[Collected data entries]
━━━━━━━━━━━━━━━━━━━━━━━━━━━━━━

(* ===== verification/Snapcrypt.v ===== *)
(** * Snapshot envelope encryption (crates/sl-node/src/snapcrypt.rs)

    The [SLSNAP1] container: a plain header (with the data key wrapped by the
    tenant's key) and fixed-size chunks, each sealed with AES-256-GCM under the
    data key, a nonce made from its index and the header fields as associated
    data.  The cipher ([ring]) is a parameter with the two equations it
    satisfies; randomness ([host_random]) is an argument; the file system is a map
    from paths to contents with a bound on the bytes that can still be written. *)

From Stdlib Require Import ZArith Lia Bool List String Ascii.
From stdpp Require Import base tactics list gmap strings sorting.
From S2P Require Import Prelude RustStr Utf8 Json Proto.

Open Scope Z_scope.

(** ** Constants *)

Definition MAGIC : string := "SLSNAP1" ++s String (byte_of 0) "".
Definition VERSION : Z := 1.
Definition ALGO_AES256GCM : Z := 1.
Definition TAG_LEN : Z := 16.
Definition NONCE_LEN : Z := 12.
Definition CHUNK_SIZE : Z := 4 * 1024 * 1024.
Definition KEY_LEN : Z := 32.

(** ** The cipher *)

(** Key, nonce, associated data, text; a sealed text carries its tag. *)
Class Aead : Type := {
  seal : string -> string -> string -> string -> string;
  open_sealed : string -> string -> string -> string -> option string
}.

(** AES-GCM decrypts what it encrypted, adds 16 bytes, and accepts no text but
    the sealed form of what it returns (the tag is a function of the key, the
    nonce, the associated data and the ciphertext). *)
Class AeadLaws `{Aead} : Type := {
  open_seal : forall k n a p, open_sealed k n a (seal k n a p) = Some p;
  seal_open : forall k n a c p, open_sealed k n a c = Some p -> c = seal k n a p;
  seal_length : forall k n a p, String.length (seal k n a p) = (String.length p + 16)%nat
}.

━━━━━━━━━━━━━━━━━━━━━━━━━━━━━━

# Instructions for the task
Wherever the string "Some" appears in the entries above, return the line it appears on.

# Answer section
  open_seal : forall k n a p, open_sealed k n a (seal k n a p) = Some p;
  seal_open : forall k n a c p, open_sealed k n a c = Some p -> c = seal k n a p;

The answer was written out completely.